[Saved entries]
(** What [__init__] returns, and what it has done to the server by
    then: the handler carries the descriptor and the version it was
    given, its output schema is the declared one followed by the two
    provenance fields, both schema classes exist, no predictor is
    assigned, and exactly one route has been appended. *)
Lemma BaseHandler_init_Ok (m : RegisteredModel) (model_version : ModelVersion)
    (st st' : State W) (tr : list Event) (self : BaseHandler) :
  BaseHandler_init m model_version st = (st', tr, Ok self) ->
  exists cache port examples metadata creation input_ns output_ns,
    full_cache_dir (server st) = Some cache
    /\ self
       = mkBaseHandler m (m_name m) (mv_source model_version)
           (mv_run_id model_version)
           (path_join cache (mv_run_id model_version))
           (path_join (path_join cache (mv_run_id model_version))
                      (last_segment "" (mv_source model_version)))
           port examples (mv_version model_version) (mv_source model_version)
           (schema_or_empty (md_input_schema metadata))
           (schema_or_empty (md_output_schema metadata) ++ provenance_fields)%list
           (m_description m) creation (Some input_ns) (Some output_ns) None
    /\ server st'
       = set_routes
           (fun rs =>
              (rs ++ [mkRoute (basepath (config (server st)) ++ "/" ++ m_name m)
                              (if (length (schema_or_empty (md_input_schema metadata))
                                   =? 0)%nat
                               then "GET" else "POST")
                              (m_name m)
                              (0 <? length (token (config (server st))))%nat
                              (Some (mv_run_id model_version))])%list)
           (server st).
Proof.
  unfold BaseHandler_init, _get_free_port, _get_input_example. intros Hrun.
  bind_returned Hrun srv st1 Hsrv. injection Hsrv as <- _ <-.
  cbv zeta in Hrun.
  bind_returned Hrun cache st1 Hcache.
  destruct (full_cache_dir (server st)) as [dir|] eqn:Hdir; [|done].
  injection Hcache as <- _ <-.
  bind_returned Hrun u1 st2 Hmkdir. apply call_server in Hmkdir.
  bind_returned Hrun folder_exists st3 Hexists. apply call_server in Hexists.
  bind_returned Hrun u2 st4 Hsetup.
  assert (Hserver4 : server st4 = server st3).
  { destruct folder_exists.
    - by injection Hsetup as <- _.
    - by apply (_setup_model_preserves (fun s => s = server st3) _ _ _ _ _ _ _ Hsetup). }
  bind_returned Hrun free_port st5 Hport. apply call_server in Hport.
  bind_returned Hrun u3 st6 Hstart.
  pose proof (_start_server_preserves (fun s => s = server st5) _ _ _ _ _ _ _
                Hstart eq_refl) as Hserver6.
  bind_returned Hrun metadata st7 Hload. apply call_server in Hload.
  cbv zeta in Hrun.
  bind_returned Hrun examples st8 Hexamples.
  assert (Hserver8 : server st8 = server st7).
  { assert (Hkeeps : preserves (W:=W) (fun s => s = server st7)
                         (try_except
                            (call (json_load
                                     (path_join
                                        (path_join
                                           (path_join dir (mv_run_id model_version))
                                           (last_segment "" (mv_source model_version)))
                                        "input_example.json")))
                            (fun _ => ret ∅)))
      by repeat preserves_step.
    exact (Hkeeps _ _ _ _ Hexamples eq_refl). }
  bind_returned Hrun creation st9 Hcreation. apply call_server in Hcreation.
  bind_returned Hrun built st10 Hclasses.
  pose proof (update_schema_classes_preserves (fun s => s = server st9) _ _ _ _ _
                Hclasses eq_refl) as Hserver10.
  apply update_schema_classes_Ok in Hclasses
    as (input_ns & output_examples & output_ns & _ & _ & ->).
  bind_returned Hrun u4 st11 Hroute.
  injection Hrun as <- _ <-.
  unfold register_route, mbind, M_bind, bind, get_server, modify_server in Hroute.
  simpl in Hroute. injection Hroute as <- _.
  exists dir, free_port, examples, metadata, creation, input_ns, output_ns.
  split; [done|]. split; [done|]. simpl.
  rewrite Hserver10, Hcreation, Hserver8, Hload, Hserver6, Hport, Hserver4,
    Hexists, Hmkdir.
  reflexivity.
Qed.

End Constructed.

Section ConstructedHandler.

Context {W : Type} `{!OS W}.

(** X7: the handler that [__init__] returns carries the name of the
    descriptor and the run identifier, version and source of the version
    it was built for; its output schema ends with the two provenance
    fields ["x__version"] and ["x__mlflow_id"], whatever the model
    declares; and both schema classes have been generated. *)
Theorem constructed_handler (m : RegisteredModel) (model_version : ModelVersion)
    (st st' : State W) (tr : list Event) (self : BaseHandler) :
  BaseHandler_init m model_version st = (st', tr, Ok self) ->
  h_m self = m
  /\ h_name self = m_name m
  /\ h_run_id self = mv_run_id model_version
  /\ h_version self = mv_version model_version
  /\ h_source self = mv_source model_version
  /\ (exists declared,
        h_output_schema self = (declared ++ provenance_fields)%list)
  /\ (el_name <$> provenance_fields (W:=W)
      = [Some "x__version"; Some "x__mlflow_id"])
  /\ is_Some (h_input_schema_class self)
  /\ is_Some (h_output_schema_class self).
Proof.
  intros Hrun.
  destruct (BaseHandler_init_Ok _ _ _ _ _ _ Hrun)
    as (cache & free_port & examples & metadata & creation & input_ns
        & output_ns & _ & -> & _).
  simpl. repeat split; try done; by eexists.
Qed.

(** X8: a construction that returns has appended exactly one route to
    the route table and changed nothing else of the server.  The route
    is on the path [basepath + "/" + m.name], with the name as the
    registry gives it; it is bound to the new run identifier; its method
    is GET exactly when the input schema is empty, POST otherwise; and
    it asks for a bearer token exactly when the token list of the
    configuration is not empty. *)
Theorem constructed_route (m : RegisteredModel) (model_version : ModelVersion)
    (st st' : State W) (tr : list Event) (self : BaseHandler) :
  BaseHandler_init m model_version st = (st', tr, Ok self) ->
  exists r,
    routes (server st') = (routes (server st) ++ [r])%list
    /\ r_path r = basepath (config (server st)) ++ "/" ++ m_name m
    /\ r_run_id r = Some (mv_run_id model_version)
    /\ (r_method r = "GET" \/ r_method r = "POST")
    /\ (r_method r = "GET" <-> h_input_schema self = [])
    /\ (r_secured r = true <-> token (config (server st)) <> [])
    /\ config (server st') = config (server st)
    /\ model_dict (server st') = model_dict (server st)
    /\ error_dict (server st') = error_dict (server st).
Proof.
  intros Hrun.
  destruct (BaseHandler_init_Ok _ _ _ _ _ _ Hrun)
    as (cache & free_port & examples & metadata & creation & input_ns
        & output_ns & _ & -> & ->).
  eexists. simpl. split; [reflexivity|]. simpl.
  repeat split; try done.
  - destruct (schema_or_empty (md_input_schema metadata)); simpl; auto.
  - by destruct (schema_or_empty (md_input_schema metadata)).
  - by intros ->.
  - by destruct (token (config (server st))).
  - by destruct (token (config (server st))).
Qed.

(** X9: the handler that [__init__] returns has no predictor, because
    [__init__] never assigns [self.model]; every request to it is
    answered with a 442 error, and no prediction is ever returned. *)
Theorem constructed_handler_cannot_predict (m : RegisteredModel)
    (model_version : ModelVersion) (st st' : State W) (tr : list Event)
    (self : BaseHandler) (data : option (list (string * pyval))) :
  BaseHandler_init m model_version st = (st', tr, Ok self) ->
  h_model self = None
  /\ exists loc msg ty,
       apply_model self data = Raise (HTTPException 442 loc msg ty)
       /\ (loc = "Parse input error" \/ loc = "Model prediction error").
Proof.
  intros Hrun.
  assert (Hmodel : h_model self = None).
  { by destruct (BaseHandler_init_Ok _ _ _ _ _ _ Hrun)
      as (cache & free_port & examples & metadata & creation & input_ns
          & output_ns & _ & -> & _). }
  split; [done|].
  destruct (apply_model_without_model self data Hmodel) as [(msg & ty & ->)| ->].
  - exists "Parse input error", msg, ty. auto.
  - eexists _, _, _. split; [reflexivity|]. auto.
Qed.

End ConstructedHandler.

■ WORK TASK
Repeat the data in full, keeping each word exactly as it is.

■ PROBLEM SOLUTION
(** What [__init__] returns, and what it has done to the server by
    then: the handler carries the descriptor and the version it was
    given, its output schema is the declared one followed by the two
    provenance fields, both schema classes exist, no predictor is
    assigned, and exactly one route has been appended. *)
Lemma BaseHandler_init_Ok (m : RegisteredModel) (model_version : ModelVersion)
    (st st' : State W) (tr : list Event) (self : BaseHandler) :
  BaseHandler_init m model_version st = (st', tr, Ok self) ->
  exists cache port examples metadata creation input_ns output_ns,
    full_cache_dir (server st) = Some cache
    /\ self
       = mkBaseHandler m (m_name m) (mv_source model_version)
           (mv_run_id model_version)
           (path_join cache (mv_run_id model_version))
           (path_join (path_join cache (mv_run_id model_version))
                      (last_segment "" (mv_source model_version)))
           port examples (mv_version model_version) (mv_source model_version)
           (schema_or_empty (md_input_schema metadata))
           (schema_or_empty (md_output_schema metadata) ++ provenance_fields)%list
           (m_description m) creation (Some input_ns) (Some output_ns) None
    /\ server st'
       = set_routes
           (fun rs =>
              (rs ++ [mkRoute (basepath (config (server st)) ++ "/" ++ m_name m)
                              (if (length (schema_or_empty (md_input_schema metadata))
                                   =? 0)%nat
                               then "GET" else "POST")
                              (m_name m)
                              (0 <? length (token (config (server st))))%nat
                              (Some (mv_run_id model_version))])%list)
           (server st).
Proof.
  unfold BaseHandler_init, _get_free_port, _get_input_example. intros Hrun.
  bind_returned Hrun srv st1 Hsrv. injection Hsrv as <- _ <-.
  cbv zeta in Hrun.
  bind_returned Hrun cache st1 Hcache.
  destruct (full_cache_dir (server st)) as [dir|] eqn:Hdir; [|done].
  injection Hcache as <- _ <-.
  bind_returned Hrun u1 st2 Hmkdir. apply call_server in Hmkdir.
  bind_returned Hrun folder_exists st3 Hexists. apply call_server in Hexists.
  bind_returned Hrun u2 st4 Hsetup.
  assert (Hserver4 : server st4 = server st3).
  { destruct folder_exists.
    - by injection Hsetup as <- _.
    - by apply (_setup_model_preserves (fun s => s = server st3) _ _ _ _ _ _ _ Hsetup). }
  bind_returned Hrun free_port st5 Hport. apply call_server in Hport.
  bind_returned Hrun u3 st6 Hstart.
  pose proof (_start_server_preserves (fun s => s = server st5) _ _ _ _ _ _ _
                Hstart eq_refl) as Hserver6.
  bind_returned Hrun metadata st7 Hload. apply call_server in Hload.
  cbv zeta in Hrun.
  bind_returned Hrun examples st8 Hexamples.
  assert (Hserver8 : server st8 = server st7).
  { assert (Hkeeps : preserves (W:=W) (fun s => s = server st7)
                         (try_except
                            (call (json_load
                                     (path_join
                                        (path_join
                                           (path_join dir (mv_run_id model_version))
                                           (last_segment "" (mv_source model_version)))
                                        "input_example.json")))
                            (fun _ => ret ∅)))
      by repeat preserves_step.
    exact (Hkeeps _ _ _ _ Hexamples eq_refl). }
  bind_returned Hrun creation st9 Hcreation. apply call_server in Hcreation.
  bind_returned Hrun built st10 Hclasses.
  pose proof (update_schema_classes_preserves (fun s => s = server st9) _ _ _ _ _
                Hclasses eq_refl) as Hserver10.
  apply update_schema_classes_Ok in Hclasses
    as (input_ns & output_examples & output_ns & _ & _ & ->).
  bind_returned Hrun u4 st11 Hroute.
  injection Hrun as <- _ <-.
  unfold register_route, mbind, M_bind, bind, get_server, modify_server in Hroute.
  simpl in Hroute. injection Hroute as <- _.
  exists dir, free_port, examples, metadata, creation, input_ns, output_ns.
  split; [done|]. split; [done|]. simpl.
  rewrite Hserver10, Hcreation, Hserver8, Hload, Hserver6, Hport, Hserver4,
    Hexists, Hmkdir.
  reflexivity.
Qed.

End Constructed.

Section ConstructedHandler.

Context {W : Type} `{!OS W}.

(** X7: the handler that [__init__] returns carries the name of the
    descriptor and the run identifier, version and source of the version
    it was built for; its output schema ends with the two provenance
    fields ["x__version"] and ["x__mlflow_id"], whatever the model
    declares; and both schema classes have been generated. *)
Theorem constructed_handler (m : RegisteredModel) (model_version : ModelVersion)
    (st st' : State W) (tr : list Event) (self : BaseHandler) :
  BaseHandler_init m model_version st = (st', tr, Ok self) ->
  h_m self = m
  /\ h_name self = m_name m
  /\ h_run_id self = mv_run_id model_version
  /\ h_version self = mv_version model_version
  /\ h_source self = mv_source model_version
  /\ (exists declared,
        h_output_schema self = (declared ++ provenance_fields)%list)
  /\ (el_name <$> provenance_fields (W:=W)
      = [Some "x__version"; Some "x__mlflow_id"])
  /\ is_Some (h_input_schema_class self)
  /\ is_Some (h_output_schema_class self).
Proof.
  intros Hrun.
  destruct (BaseHandler_init_Ok _ _ _ _ _ _ Hrun)
    as (cache & free_port & examples & metadata & creation & input_ns
        & output_ns & _ & -> & _).
  simpl. repeat split; try done; by eexists.
Qed.

(** X8: a construction that returns has appended exactly one route to
    the route table and changed nothing else of the server.  The route
    is on the path [basepath + "/" + m.name], with the name as the
    registry gives it; it is bound to the new run identifier; its method
    is GET exactly when the input schema is empty, POST otherwise; and
    it asks for a bearer token exactly when the token list of the
    configuration is not empty. *)
Theorem constructed_route (m : RegisteredModel) (model_version : ModelVersion)
    (st st' : State W) (tr : list Event) (self : BaseHandler) :
  BaseHandler_init m model_version st = (st', tr, Ok self) ->
  exists r,
    routes (server st') = (routes (server st) ++ [r])%list
    /\ r_path r = basepath (config (server st)) ++ "/" ++ m_name m
    /\ r_run_id r = Some (mv_run_id model_version)
    /\ (r_method r = "GET" \/ r_method r = "POST")
    /\ (r_method r = "GET" <-> h_input_schema self = [])
    /\ (r_secured r = true <-> token (config (server st)) <> [])
    /\ config (server st') = config (server st)
    /\ model_dict (server st') = model_dict (server st)
    /\ error_dict (server st') = error_dict (server st).
Proof.
  intros Hrun.
  destruct (BaseHandler_init_Ok _ _ _ _ _ _ Hrun)
    as (cache & free_port & examples & metadata & creation & input_ns
        & output_ns & _ & -> & ->).
  eexists. simpl. split; [reflexivity|]. simpl.
  repeat split; try done.
  - destruct (schema_or_empty (md_input_schema metadata)); simpl; auto.
  - by destruct (schema_or_empty (md_input_schema metadata)).
  - by intros ->.
  - by destruct (token (config (server st))).
  - by destruct (token (config (server st))).
Qed.

(** X9: the handler that [__init__] returns has no predictor, because
    [__init__] never assigns [self.model]; every request to it is
    answered with a 442 error, and no prediction is ever returned. *)
Theorem constructed_handler_cannot_predict (m : RegisteredModel)
    (model_version : ModelVersion) (st st' : State W) (tr : list Event)
    (self : BaseHandler) (data : option (list (string * pyval))) :
  BaseHandler_init m model_version st = (st', tr, Ok self) ->
  h_model self = None
  /\ exists loc msg ty,
       apply_model self data = Raise (HTTPException 442 loc msg ty)
       /\ (loc = "Parse input error" \/ loc = "Model prediction error").
Proof.
  intros Hrun.
  assert (Hmodel : h_model self = None).
  { by destruct (BaseHandler_init_Ok _ _ _ _ _ _ Hrun)
      as (cache & free_port & examples & metadata & creation & input_ns
          & output_ns & _ & -> & _). }
  split; [done|].
  destruct (apply_model_without_model self data Hmodel) as [(msg & ty & ->)| ->].
  - exists "Parse input error", msg, ty. auto.
  - eexists _, _, _. split; [reflexivity|]. auto.
Qed.

End ConstructedHandler.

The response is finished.